- [Task statement]: Lines from the beginning of the entries up to and including the one with "#[local] Open Scope Z_scope." must be duplicated word for word; leave out all others.

Start of Source material

(* ===== verification/CliSession.v ===== *)
(** * Sessions of the command line

    What a session reads and prints, when it ends, and what becomes of the
    trades that are typed. *)

From Stdlib Require Import String.
From S2P Require Import Prelude F64 Solana Accounts Spl FastFn GasFee Effects Text FloatText Borsh PumpSwapUtils PoolTypes Params ParamsRpc Client Trader TxBuild Wsol IxCommon PumpFunIx Factory PumpSwapIx Channels Confirm Submit Http Quic Sender Executor Startup Wallet Demos Cli.

#[local] Open Scope string_scope.
#[local] Open Scope Z_scope.
#[local] Open Scope list_scope.

(** ** Commands only print *)

(** What has been printed stays, and nothing is read. *)
Definition prints_only {E} (s s' : Session E) : Prop :=
  s_input s' = s_input s ∧ s_output s `prefix_of` s_output s'.

#[local] Instance prints_only_preorder {E} : PreOrder (@prints_only E).
Proof.
  split; [by intros s|]. intros s1 s2 s3 [Hi Ho] [Hi' Ho']. split; [congruence|by trans (s_output s2)].
Qed.

Lemma keeps_on_process {E A} (m : M (Process E) A) : keeps prints_only (on_process m).
Proof.
  intros s r s'. unfold on_process. destruct (m (s_process s)) as [[x w]|]; [|done].
  by intros [= <- <-].
Qed.

Lemma keeps_print {E} text : keeps prints_only (@print E text).
Proof. intros s r s' [= <- <-]. split; [done|]. by eexists. Qed.

Lemma keeps_println {E} text : keeps prints_only (@println E text).
Proof. apply keeps_print. Qed.

Lemma keeps_print_each {E} lines : keeps prints_only (@print_each E lines).
Proof.
  induction lines as [|line lines IH]; [apply keeps_ret, _|].
  apply keeps_bind; [apply _|apply keeps_println|by intros _].
Qed.

#[local] Hint Resolve keeps_on_process keeps_println keeps_print_each : keeps.
#[local] Hint Extern 1 (PreOrder _) => apply prints_only_preorder : keeps.

Section Session.
Context `{Build} `{Sdk} {E : Type} `{Confirm E} `{TxErrorText} `{TxSdk} `{!Codec} `{!Wire E}
  `{!QuicNet E} `{!NodeTx E} `{KeyText} `{Machine} `{Borsh} `{SignatureText} `{!UiBalances E}
  `{!SolText}.
Context (executor_of : TradingInfrastructure → Executor (Process E)).
Context (PAYER temp_keypair : Pubkey).

Abbreviation S := (Session E).
Abbreviation kept m := (keeps (@prints_only E) m).

Ltac prints := repeat (keeps_step; try apply _).

Lemma kept_client : kept (initialize_real_client PAYER).
Proof. unfold initialize_real_client. prints. Qed.
#[local] Hint Resolve kept_client : keeps.

Lemma kept_query {A} (f : E → result string A * E) : kept (query f).
Proof. apply keeps_on_process. Qed.
#[local] Hint Resolve @kept_query : keeps.

Lemma kept_check c mint : kept (check_mint_ata c mint).
Proof. unfold check_mint_ata. prints. Qed.
#[local] Hint Resolve kept_check : keeps.

Lemma kept_announce lines slippage unit : kept (announce lines slippage unit).
Proof. unfold announce. prints. Qed.
Lemma kept_report did failed label r : kept (report did failed label r).
Proof. unfold report. prints. Qed.
#[local] Hint Resolve kept_announce kept_report : keeps.

Lemma kept_place_buy c label p : kept (place_and_report_buy executor_of c label p).
Proof. unfold place_and_report_buy. prints. Qed.
Lemma kept_place_sell c label p : kept (place_and_report_sell executor_of c label p).
Proof. unfold place_and_report_sell. prints. Qed.
Lemma kept_parse s : kept (parse_pubkey s).
Proof. apply keeps_of_res, _. Qed.
Lemma kept_hash : kept recent_hash.
Proof. apply keeps_on_process. Qed.
Lemma kept_lamports x : kept (lamports_of x).
Proof. apply keeps_of_ex, _. Qed.
#[local] Hint Resolve kept_place_buy kept_place_sell kept_parse kept_hash kept_lamports : keeps.

Lemma kept_buy mint dex amount slippage : kept (handle_buy executor_of PAYER mint dex amount slippage).
Proof.
  unfold handle_buy. prints; unfold handle_buy_pumpfun, handle_buy_pumpswap, handle_buy_bonk; prints.
Qed.
Lemma kept_buy_rv4 mint amm amount slippage :
  kept (handle_buy_rv4 executor_of PAYER mint amm amount slippage).
Proof. unfold handle_buy_rv4, handle_buy_raydium_v4. prints. Qed.
Lemma kept_buy_rcpmm mint pool amount slippage :
  kept (handle_buy_rcpmm executor_of PAYER mint pool amount slippage).
Proof. unfold handle_buy_rcpmm, handle_buy_raydium_cpmm. prints. Qed.
Lemma kept_sell mint dex amount slippage :
  kept (handle_sell executor_of PAYER mint dex amount slippage).
Proof.
  unfold handle_sell. prints; unfold handle_sell_pumpfun, handle_sell_pumpswap, handle_sell_bonk; prints.
Qed.
Lemma kept_sell_rv4 mint amm amount slippage :
  kept (handle_sell_rv4 executor_of PAYER mint amm amount slippage).
Proof. unfold handle_sell_rv4, handle_sell_raydium_v4. prints. Qed.
Lemma kept_sell_rcpmm mint pool amount slippage :
  kept (handle_sell_rcpmm executor_of PAYER mint pool amount slippage).
Proof. unfold handle_sell_rcpmm, handle_sell_raydium_cpmm. prints. Qed.
#[local] Hint Resolve kept_buy kept_buy_rv4 kept_buy_rcpmm kept_sell kept_sell_rv4 kept_sell_rcpmm : keeps.

Lemma kept_send payer ixs : kept (send_and_show payer ixs).
Proof. unfold send_and_show. prints. Qed.
#[local] Hint Resolve kept_send : keeps.

Lemma kept_wrap_real c amount : kept (wrap_sol_real c amount).
Proof. unfold wrap_sol_real. prints. Qed.
Lemma kept_close_real c : kept (close_wsol_real c).
Proof. unfold close_wsol_real. prints. Qed.
Lemma kept_wallet_real c : kept (get_wallet_real c).
Proof. unfold get_wallet_real. prints. Qed.
#[local] Hint Resolve kept_wrap_real kept_close_real kept_wallet_real : keeps.

Lemma kept_wrap amount : kept (handle_wrap_sol PAYER amount).
Proof. unfold handle_wrap_sol, no_network. prints. Qed.
Lemma kept_close : kept (handle_close_wsol PAYER).
Proof. unfold handle_close_wsol, no_network. prints. Qed.
Lemma kept_wallet : kept (handle_wallet PAYER).
Proof. unfold handle_wallet, no_network. prints. Qed.
#[local] Hint Resolve kept_wrap kept_close kept_wallet : keeps.
(** X4. A value other than the default is only ever returned for a
    buffer that starts with the start-of-image marker and holds, at some
    offset, an APP1 marker followed after its two length bytes by the
    Exif signature. *)
Theorem getImageOrientation_non_default (buffer : list byte) (v : Z) :
  getImageOrientation buffer = Normal v -> v <> 1 ->
  getUint16 buffer 0 false = Normal 0xFFD8 /\
  exists offset,
    getUint16 buffer offset false = Normal 0xFFE1 /\
    getUint32 buffer (offset + 4) false = Normal 0x45786966.
Proof.
  intros Hv Hne. unfold getImageOrientation in Hv. cbv zeta in Hv.
  destruct (getUint16 buffer 0 false) as [marker|e] eqn:Hsoi; [|discriminate].
  cbn [mbind completion_bind] in Hv.
  destruct (marker =? 65496) eqn:Hmarker; cbn [negb] in Hv; [|congruence].
  apply Z.eqb_eq in Hmarker. subst marker. split; [reflexivity|].
  revert v Hv Hne.
  apply (scan_cases
           (fun c => forall v, c = Normal v -> v <> 1 ->
              exists offset,
                getUint16 buffer offset false = Normal 65505 /\
                getUint32 buffer (offset + 4) false = Normal 1165519206)).
  - intros v [= <-] Hne. contradiction.
  - intros offset e _ v [=].
  - intros offset v' Hbody v [= <-] Hne.
    unfold scanBody in Hbody. cbv zeta in Hbody.
    destruct (getUint16 buffer offset false) as [marker|e] eqn:Hmarker;
      [|discriminate].
    cbn [mbind completion_bind] in Hbody.
    destruct (marker =? 65505) eqn:Happ1.
    + apply Z.eqb_eq in Happ1. subst marker. exists offset. split; [exact Hmarker|].
      unfold readExifOrientation in Hbody. cbv zeta in Hbody.
      replace (offset + 2 + 2) with (offset + 4) in Hbody by ring.
      destruct (getUint32 buffer (offset + 4) false) as [exifSig|e] eqn:Hsig;
        [|discriminate].
      cbn [mbind completion_bind] in Hbody.
      destruct (exifSig =? 1165519206) eqn:Hexif.
      * apply Z.eqb_eq in Hexif. now subst exifSig.
      * cbn in Hbody. congruence.
    + destruct (negb _); [congruence|].
      destruct (getUint16 buffer (offset + 2) false); cbn in Hbody; discriminate.
Qed.

Lemma getImageOrientation_non_default_witness :
  getUint16 twoEntryBuffer 0 false = Normal 0xFFD8 /\
  exists offset,
    getUint16 twoEntryBuffer offset false = Normal 0xFFE1 /\
    getUint32 twoEntryBuffer (offset + 4) false = Normal 0x45786966.
Proof.
  apply (getImageOrientation_non_default twoEntryBuffer 3);
    [reflexivity | discriminate].
Defined.

(** ** Further properties of the canvas and of [processImage] *)

Lemma applyOrientation_other (canvas : Canvas) (hasContext : bool) (orientation : Z) :
  orientation < 2 \/ 8 < orientation ->
  applyOrientation canvas hasContext orientation = Normal canvas.
Proof.
  intros Hout. destruct orientation as [|p|p]; try reflexivity.
  do 4 (destruct p as [p|p|]; try reflexivity; try lia).
Qed.
(** X17.  When ICU rejects the pattern, [applyPatternImpl] makes the
    Java caller see an exception that carries ICU's status and names the
    operation that was chosen by the [localized] flag:
    "DecimalFormat::applyLocalizedPattern" when it is set,
    "DecimalFormat::applyPattern" otherwise.  When ICU accepts it the call
    adds no exception. *)
Theorem applyPatternImpl_exception (env : JNIEnv)
    (fmt : DecimalFormat PatternRules) (localized : bool) (pattern0 : jstring) :
  let src := fst (scoped env pattern0) in
  let status := snd (applyPattern localized fmt (unicodeString src)) in
  let out := NativeDecimalFormat_applyPatternImpl applyPattern scoped env fmt
               localized pattern0 in
  valid src = true ->
  (U_FAILURE status = true ->
     jni_return (snd out) tt
     = Throws (IcuException
                 (if localized
                  then "DecimalFormat::applyLocalizedPattern"
                  else "DecimalFormat::applyPattern")
                 status))
  /\ (U_SUCCESS status = true -> snd out = snd (scoped env pattern0)).
Proof.
  unfold NativeDecimalFormat_applyPatternImpl.
  destruct (scoped env pattern0) as [pattern env1]. cbn [fst snd].
  intros ->. cbn [negb].
  destruct localized;
    destruct (applyPattern _ fmt (unicodeString pattern)) as [fmt' status];
    cbn [snd]; split; intros H.
  - rewrite maybeThrowIcuException_failure by exact H. reflexivity.
  - rewrite maybeThrowIcuException_success by exact H. reflexivity.
  - rewrite maybeThrowIcuException_failure by exact H. reflexivity.
  - rewrite maybeThrowIcuException_success by exact H. reflexivity.
Qed.

End AttributeFacts.

(** ** Setters and the digit-list entry point *)

Section SetterFacts.

Context {PatternRules : Type}.
Variable unum_setSymbol :
  DecimalFormat PatternRules -> jint -> UnicodeString -> Z ->
  DecimalFormat PatternRules * UErrorCode.
Variable unum_setTextAttribute :
  DecimalFormat PatternRules -> jint -> UnicodeString -> Z ->
  DecimalFormat PatternRules * UErrorCode.
Variable stringChars : JNIEnv -> jstring -> option UnicodeString * JNIEnv.
(** * source_separation: the inference and reconstruction pipeline of
      [synthesize.py]

    A shallow embedding of [source_separation/synthesize.py]: the three entry
    points [run] (single file), [validate] (paired corpus) and [test_dir]
    (directory batch), the worker [test_worker] and the dataset
    [WaveDataset].

    Samples are exact rationals ([Q]): every finite float is a rational, and
    the rounding of float32 arithmetic is left out.  The neural network, the
    torch pre-emphasis module, the low-pass filter, the audio decoder and the
    file system are collaborators the script receives; they are fields of
    the record [collaborators].  What the script does to the outside world
    (directories made, forward passes, files written) is a log of events
    carried by a small writer-and-exception monad. *)

From Stdlib Require Import String Ascii List Bool Arith ZArith QArith Lia.
From Stdlib Require Import DecimalString DecimalNat.
Import ListNotations.

Close Scope Q_scope.
Local Open Scope string_scope.
Local Open Scope list_scope.

(** ** Waveforms *)

Definition sample : Type := Q.
Definition wave : Type := list sample.

(** ** Signal transforms *)

Module Sound.

Local Open Scope Q_scope.

(** The default coefficient of [preemphasis] and [inv_preemphasis]. *)
Definition coeff : Q := 97 # 100.

(** Modelled from the spec: [preemphasis] and [inv_preemphasis] are
    imported from [pytorch_sound.utils.sound], which is not part of the
    sources; the spec gives the two recurrences
    [y[0] = x[0]], [y[n] = x[n] - a*x[n-1]] and
    [x[0] = y[0]], [x[n] = y[n] + a*x[n-1]]. *)
Fixpoint preemphasis_tail (a : Q) (prev : sample) (x : wave) : wave :=
  match x with
  | [] => []
  | s :: rest => (s - a * prev) :: preemphasis_tail a s rest
  end.

Definition preemphasis_with (a : Q) (x : wave) : wave :=
  match x with
  | [] => []
  | s :: rest => s :: preemphasis_tail a s rest
  end.

(** [prev] is the previous *output* sample: the inverse filter is
    recursive. *)
Fixpoint inv_preemphasis_tail (a : Q) (prev : sample) (y : wave) : wave :=
  match y with
  | [] => []
  | s :: rest =>
      let o := s + a * prev in
      o :: inv_preemphasis_tail a o rest
  end.

Definition inv_preemphasis_with (a : Q) (y : wave) : wave :=
  match y with
  | [] => []
  | s :: rest => s :: inv_preemphasis_tail a s rest
  end.

Definition preemphasis : wave -> wave := preemphasis_with coeff.
Definition inv_preemphasis : wave -> wave := inv_preemphasis_with coeff.

(** [ndarray.clip(lo, hi)]: [minimum(maximum(x, lo), hi)] on every
    sample. *)
Definition maximum (x y : Q) : Q := if Qle_bool x y then y else x.
Definition minimum (x y : Q) : Q := if Qle_bool x y then x else y.
Definition clip_sample (lo hi x : Q) : Q := minimum (maximum x lo) hi.
Definition clip (lo hi : Q) (w : wave) : wave := map (clip_sample lo hi) w.

(** Two waveforms agree sample by sample, as rational numbers. *)
Definition wave_eq (u v : wave) : Prop := Forall2 Qeq u v.

Definition in_range (x : Q) : Prop := -(1) <= x /\ x <= 1.

(** [y] is [x] clamped to [[-1, 1]]: kept when inside, replaced by the
    nearer bound when outside. *)
Definition clamped (x y : Q) : Prop :=
  in_range y /\
  ((x <= -(1) /\ y = -(1)) \/ (1 < x /\ y = 1) \/ (in_range x /\ y = x)).

End Sound.

(** ** Python strings and POSIX paths *)

Module PyStr.

Definition slash : ascii := "/"%char.

(** [s.endswith('/')] *)
Fixpoint endswith_slash (s : string) : bool :=
  match s with
  | EmptyString => false
  | String c EmptyString => Ascii.eqb c slash
  | String _ r => endswith_slash r
  end.

(** [s.endswith(suffix)] *)
Fixpoint endswith (suffix s : string) : bool :=
  String.eqb suffix s ||
  match s with
  | EmptyString => false
  | String _ r => endswith suffix r
  end.

(** [s.replace(old, new)] for a non-empty [old]: occurrences are taken
    from the left and do not overlap; [skip] counts the characters of the
    occurrence found last that are still to be dropped. *)
Fixpoint replace_from (old new : string) (skip : nat) (s : string) : string :=
  match s with
  | EmptyString => EmptyString
  | String c r =>
      match skip with
      | S k => replace_from old new k r
      | O =>
          if String.prefix old s
          then new ++ replace_from old new (String.length old - 1) r
          else String c (replace_from old new 0 r)
      end
  end.

(** With an empty [old] Python puts [new] before every character and at
    the end. *)
Fixpoint interleave (new s : string) : string :=
  match s with
  | EmptyString => new
  | String c r => new ++ String c (interleave new r)
  end.

Definition replace (old new s : string) : string :=
  match old with
  | EmptyString => interleave new s
  | String _ _ => replace_from old new 0 s
  end.

(** ['{}'.format(n)] for a non-negative integer: its decimal digits. *)
Definition str_of_nat (n : nat) : string :=
  NilZero.string_of_uint (Nat.to_uint n).

End PyStr.

Module Posix.

Import PyStr.

(** [p.rfind('/') + 1] *)
Fixpoint rfind_slash_succ (p : string) : nat :=
  match p with
  | EmptyString => 0
  | String c r =>
      match rfind_slash_succ r with
      | O => if Ascii.eqb c slash then 1 else 0
      | S k => S (S k)
      end
  end.

(** [head == '/' * len(head)] *)
Fixpoint all_slashes (s : string) : bool :=
  match s with
  | EmptyString => true
  | String c r => Ascii.eqb c slash && all_slashes r
  end.

(** [head.rstrip('/')] *)
Fixpoint rstrip_slash (s : string) : string :=
  match s with
  | EmptyString => EmptyString
  | String c r =>
      let r' := rstrip_slash r in
      if Ascii.eqb c slash && String.eqb r' "" then "" else String c r'
  end.

(** [os.path.dirname] *)
Definition dirname (p : string) : string :=
  let i := rfind_slash_succ p in
  let head := substring 0 i p in
  if negb (String.eqb head "") && negb (all_slashes head)
  then rstrip_slash head
  else head.

(** [os.path.basename] *)
Definition basename (p : string) : string :=
  let i := rfind_slash_succ p in
  substring i (String.length p - i) p.

(** [os.path.join(a, b)] *)
Definition join (a b : string) : string :=
  if String.prefix "/" b then b
  else if String.eqb a "" || endswith_slash a then a ++ b
  else a ++ "/" ++ b.

End Posix.

(** ** Effects: a log of events, and exceptions *)

Definition batch : Type := list wave.

(** What the script does to the outside world. *)
Inductive event : Type :=
| Makedirs (path : string)                          (* os.makedirs(path, exist_ok=True) *)
| Forward (input : batch)                           (* model(input) *)
| WriteWav (path : string) (w : wave) (sr : Z).   (* librosa.output.write_wav *)

Inductive exn : Type :=
| OSError (path : string)
| IndexError
| TypeError
| ValueError.

Inductive result (A : Type) : Type :=
| Ok (a : A)
| Raise (e : exn).
Arguments Ok {A} a.
Arguments Raise {A} e.

(** A computation returns or raises, and leaves the events it performed, in
    the order it performed them. *)
Definition M (A : Type) : Type := (result A * list event)%type.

End of Source material

- [Output for this exercise]:
(* ===== verification/CliSession.v ===== *)
(** * Sessions of the command line

    What a session reads and prints, when it ends, and what becomes of the
    trades that are typed. *)

From Stdlib Require Import String.
From S2P Require Import Prelude F64 Solana Accounts Spl FastFn GasFee Effects Text FloatText Borsh PumpSwapUtils PoolTypes Params ParamsRpc Client Trader TxBuild Wsol IxCommon PumpFunIx Factory PumpSwapIx Channels Confirm Submit Http Quic Sender Executor Startup Wallet Demos Cli.

#[local] Open Scope string_scope.
#[local] Open Scope Z_scope.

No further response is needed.